Lemma events_elem_of time counts t :
  t ∈ mjoin (f <$> zip time counts) → t ∈ time.
Proof.
  intros (l & Ht & Hl)%list_elem_of_join.
  apply list_elem_of_fmap in Hl as ([x c] & -> & Hxc).
  unfold py_repeat in Ht. cbn [fst snd] in Ht.
  apply elem_of_replicate_inv in Ht as ->. by eapply elem_of_zip_l.
Qed.

Lemma events_sorted time counts :
  StronglySorted Qle time → StronglySorted Qle (mjoin (f <$> zip time counts)).
Proof.
  intros Hs. revert counts.
  induction Hs as [|t time Hs IH Hall]; intros [|c counts]; try constructor.
  cbn [zip zip_with]. rewrite fmap_cons. cbn [mjoin list_join].
  apply StronglySorted_app_2.
  - intros x1 x2 Hx1 Hx2%events_elem_of.
    unfold py_repeat in Hx1. cbn [fst snd] in Hx1.
    apply elem_of_replicate_inv in Hx1 as ->.
    rewrite Forall_forall in Hall. by apply Hall.
  - unfold py_repeat. cbn [fst snd].
    induction (Z.to_nat (py_int c)) as [|n IHn]; simpl; constructor; [done|].
    apply Forall_forall. intros x ->%elem_of_replicate_inv. apply Qle_refl.
  - apply IH.
Qed.

Lemma occurrences_app t l k :
  occurrences t (l ++ k) = (occurrences t l + occurrences t k)%nat.
Proof. unfold occurrences. by rewrite List.filter_app, length_app. Qed.

Lemma occurrences_replicate t n x :
  occurrences t (replicate n x) = if Qeq_bool t x then n else 0%nat.
Proof.
  unfold occurrences. induction n as [|n IH]; simpl.
  - by destruct (Qeq_bool t x).
  - destruct (Qeq_bool t x); simpl; [by rewrite IH|done].
Qed.
(** * The Kubernetes workload scaler of KEDA

    A shallow embedding of [pkg/scalers/kubernetes_workload_scaler.go]:
    the metadata parser, the pod counter, the metric spec and the metric
    sample, followed by the properties of the adapter.

    Conventions of the embedding:
    - a Go [int] / [int64] is a [Z] kept in the signed 64-bit range by
      [wrap_int];
    - a Go function returning [(x, err)] returns a pair whose second
      component is [None] for a nil error;
    - a Go [error] is identified with the text of its [Error()] method;
    - [map[string]string] is a [gmap string string]; indexing a missing key
      yields the empty string, as in Go;
    - the two interfaces the scaler consumes, [labels.Selector] (with
      [labels.Parse]) and [client.Client], are a type class and a record of
      the one method the scaler calls. *)

From Stdlib Require Import ZArith String Ascii List Lia.
From Stdlib Require Import DecimalString DecimalZ.
From stdpp Require Import base option strings gmap.

Import ListNotations.
Local Open Scope string_scope.
Local Open Scope Z_scope.

(** ** Go runtime: integers, errors, formatting *)

Module Go.

Definition int_min : Z := - 2 ^ 63.
Definition int_max : Z := 2 ^ 63 - 1.

(** Two's complement wrap-around of a signed 64-bit integer. *)
Definition wrap_int (z : Z) : Z := (z + 2 ^ 63) mod 2 ^ 64 - 2 ^ 63.

(** An [error] value, identified with its message. *)
Record error : Type := errorString { Error : string }.

(** [fmt.Errorf(msg)] for a format without verbs. *)
Definition Errorf (msg : string) : error := errorString msg.

(** [fmt.Errorf(prefix + "%s", err)]: a new error whose text is the prefix
    followed by the text of [err]. *)
Definition Errorf_s (pre : string) (err : error) : error :=
  errorString (pre +:+ Error err).

(** [%d] of an [int]: the decimal digits, with a leading minus sign for
    a negative number. *)
Definition itoa (z : Z) : string := NilEmpty.string_of_int (Z.to_int z).

(** Indexing a [map[string]string]: the zero value for a missing key. *)
Definition index (m : gmap string string) (k : string) : string :=
  default "" (m !! k).

(** *** strconv.ParseInt(s, 10, 64) *)

Inductive NumError : Type := ErrSyntax | ErrRange.

Definition digit (c : ascii) : option Z :=
  let n := Z.of_N (N_of_ascii c) in
  if (48 <=? n) && (n <=? 57) then Some (n - 48) else None.

(** The digit loop of [ParseUint] in base 10: a byte that is not a digit
    is a syntax error, a value above [2^64 - 1] a range error. *)
Fixpoint ParseUint_loop (s : string) (n : Z) : Z * option NumError :=
  match s with
  | EmptyString => (n, None)
  | String c rest =>
      match digit c with
      | None => (0, Some ErrSyntax)
      | Some d =>
          if 2 ^ 64 - 1 <? n * 10 + d then (2 ^ 64 - 1, Some ErrRange)
          else ParseUint_loop rest (n * 10 + d)
      end
  end.

Definition ParseUint (s : string) : Z * option NumError :=
  match s with
  | EmptyString => (0, Some ErrSyntax)
  | _ => ParseUint_loop s 0
  end.

(** Modelled from the spec: [strconv.ParseInt] belongs to the Go standard
    library, not to this repository; the value "must parse as a base-10
    integer" into a "signed 64-bit integer": an optional sign, at least one
    decimal digit, and a result within the int64 range. As in Go, the value
    returned next to an error is 0 or the nearest bound. *)
Definition ParseInt (s : string) : Z * option NumError :=
  match s with
  | EmptyString => (0, Some ErrSyntax)
  | String c rest =>
      let neg := Ascii.eqb c "-" in
      let body := if Ascii.eqb c "+" || neg then rest else s in
      match ParseUint body with
      | (_, Some ErrSyntax) => (0, Some ErrSyntax)
      | (un, _) =>
          if negb neg && (2 ^ 63 <=? un) then (2 ^ 63 - 1, Some ErrRange)
          else if neg && (2 ^ 63 <? un) then (- 2 ^ 63, Some ErrRange)
          else ((if neg then - un else un), None)
      end
  end.

End Go.

Import Go.

(** ** Kubernetes API types used by the scaler *)

(** [corev1.PodPhase] is a string type; these are its declared constants. *)
Definition PodPhase : Type := string.
Definition PodPending : PodPhase := "Pending".
Definition PodRunning : PodPhase := "Running".
Definition PodSucceeded : PodPhase := "Succeeded".
Definition PodFailed : PodPhase := "Failed".
Definition PodUnknown : PodPhase := "Unknown".

Record PodStatus : Type := { Phase : PodPhase }.
Record Pod : Type := { Status : PodStatus }.
Record PodList : Type := { Items : list Pod }.

(** [resource.Quantity] as built by [resource.NewQuantity]. *)
Inductive Format : Type := DecimalExponent | BinarySI | DecimalSI.
Record Quantity : Type := { amount : Z; format : Format }.
Definition NewQuantity (value : Z) (f : Format) : Quantity :=
  {| amount := value; format := f |}.

(** [v2beta2.MetricSpec] with the fields the scaler fills in. *)
Inductive MetricTargetType : Type :=
  UtilizationMetricType | ValueMetricType | AverageValueMetricType.
Record MetricIdentifier : Type := { Name : string }.
Record MetricTarget : Type :=
  { TargetType : MetricTargetType; AverageValue : Quantity }.
Record ExternalMetricSource : Type :=
  { Metric : MetricIdentifier; Target : MetricTarget }.
Record MetricSpec : Type :=
  { External : ExternalMetricSource; Type_ : string }.

(** [metav1.Time]: the wall clock reading, in nanoseconds. *)
Definition Time : Type := Z.

(** [external_metrics.ExternalMetricValue]. *)
Record ExternalMetricValue : Type :=
  { MetricName : string; Value : Quantity; Timestamp : Time }.

(** The [labels] package: the [Selector] interface with its [String]
    method, and the parser [labels.Parse]. *)
Class Labels : Type :=
  { Selector : Type;
    Selector_String : Selector -> string;
    labels_Parse : string -> Selector + error }.

(** ** The scaler *)

Section Scaler.

Context {L : Labels}.

(** [context.Context], opaque to the scaler. *)
Variable context : Type.

(** [client.ListOptions] with the two fields the scaler sets. *)
Record ListOptions : Type :=
  { LabelSelector : Selector; Namespace : string }.

(** [client.Client]: the [List] method, for a list of pods. *)
Record Client : Type :=
  { List : context -> ListOptions -> PodList + error }.

Definition kubernetesWorkloadMetricType : string := "External".
Definition podSelectorKey : string := "podSelector".
Definition valueKey : string := "value".

Definition countIgnoresPhases : list PodPhase :=
  [PodSucceeded; PodFailed; PodUnknown].

Record kubernetesWorkloadMetadata : Type :=
  { podSelector : Selector;
    namespace : string;
    value : Z;
    scalerIndex : Z }.

Record kubernetesWorkloadScaler : Type :=
  { metadata : kubernetesWorkloadMetadata;
    kubeClient : Client }.

(** Modelled from the spec: the [ScalerConfig] struct is declared in another
    file of this package; the parser reads "a mapping of string keys to
    string values (trigger configuration) plus a namespace string" and "an
    externally supplied ordinal". *)
Record ScalerConfig : Type :=
  { config_Namespace : string;
    TriggerMetadata : gmap string string;
    ScalerIndex : Z }.

Definition parseWorkloadMetadata (config : ScalerConfig)
  : option kubernetesWorkloadMetadata * option error :=
  match labels_Parse (index (TriggerMetadata config) podSelectorKey) with
  | inr _ => (None, Some (Errorf "invalid pod selector"))
  | inl sel =>
      if String.eqb (Selector_String sel) ""
      then (None, Some (Errorf "invalid pod selector"))
      else
        match ParseInt (index (TriggerMetadata config) valueKey) with
        | (_, Some _) =>
            (None, Some (Errorf "value must be an integer greater than 0"))
        | (v, None) =>
            if v =? 0
            then (None, Some (Errorf "value must be an integer greater than 0"))
            else (Some {| podSelector := sel;
                          namespace := config_Namespace config;
                          value := v;
                          scalerIndex := ScalerIndex config |}, None)
        end
  end.

Definition NewKubernetesWorkloadScaler (kubeClient : Client)
    (config : ScalerConfig) : option kubernetesWorkloadScaler * option error :=
  match parseWorkloadMetadata config with
  | (_, Some parseErr) =>
      (None,
       Some (Errorf_s "error parsing kubernetes workload metadata: " parseErr))
  | (None, None) => (None, None) (* the parser never returns nil, nil *)
  | (Some meta, None) =>
      (Some {| metadata := meta; kubeClient := kubeClient |}, None)
  end.

(** The body of the loop of [getCountValue] over the ignored phases, with
    its early return. *)
Fixpoint getCountValue_range (ignores : list PodPhase) (pod : Pod) : Z :=
  match ignores with
  | [] => 1
  | ignore :: rest =>
      if String.eqb (Phase (Status pod)) ignore then 0
      else getCountValue_range rest pod
  end.

Definition getCountValue (pod : Pod) : Z :=
  getCountValue_range countIgnoresPhases pod.

Definition getMetricValue (s : kubernetesWorkloadScaler) (ctx : context)
  : Z * option error :=
  let listOptions :=
    {| LabelSelector := podSelector (metadata s);
       Namespace := namespace (metadata s) |} in
  match List (kubeClient s) ctx listOptions with
  | inr err => (0, Some err)
  | inl podList =>
      (fold_left (fun count pod => wrap_int (count + getCountValue pod))
                 (Items podList) 0,
       None)
  end.

(** The listing query [getMetricValue] issues: the namespace and the selector
    of the descriptor. *)
Definition query (s : kubernetesWorkloadScaler) : ListOptions :=
  {| LabelSelector := podSelector (metadata s);
     Namespace := namespace (metadata s) |}.

Definition IsActive (s : kubernetesWorkloadScaler) (ctx : context)
  : bool * option error :=
  match getMetricValue s ctx with
  | (_, Some err) => (false, Some err)
  | (pods, None) => (0 <? pods, None)
  end.

Definition Close (s : kubernetesWorkloadScaler) (ctx : context)
  : option error := None.

(** [metav1.Now()] reads the wall clock: the reading is the argument [now]. *)
Definition GetMetrics (s : kubernetesWorkloadScaler) (ctx : context)
    (metricName : string) (metricSelector : Selector) (now : Time)
  : list ExternalMetricValue * option error :=
  match getMetricValue s ctx with
  | (_, Some err) =>
      ([], Some (Errorf_s "error inspecting kubernetes workload: " err))
  | (pods, None) =>
      let metric :=
        {| MetricName := metricName;
           Value := NewQuantity (wrap_int pods) DecimalSI;
           Timestamp := now |} in
      (app [] [metric], None)
  end.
· · ·
> Your objective: Tell how many lines in the records above carry the word "query". Only the number should appear in the reply.

> Your response: 2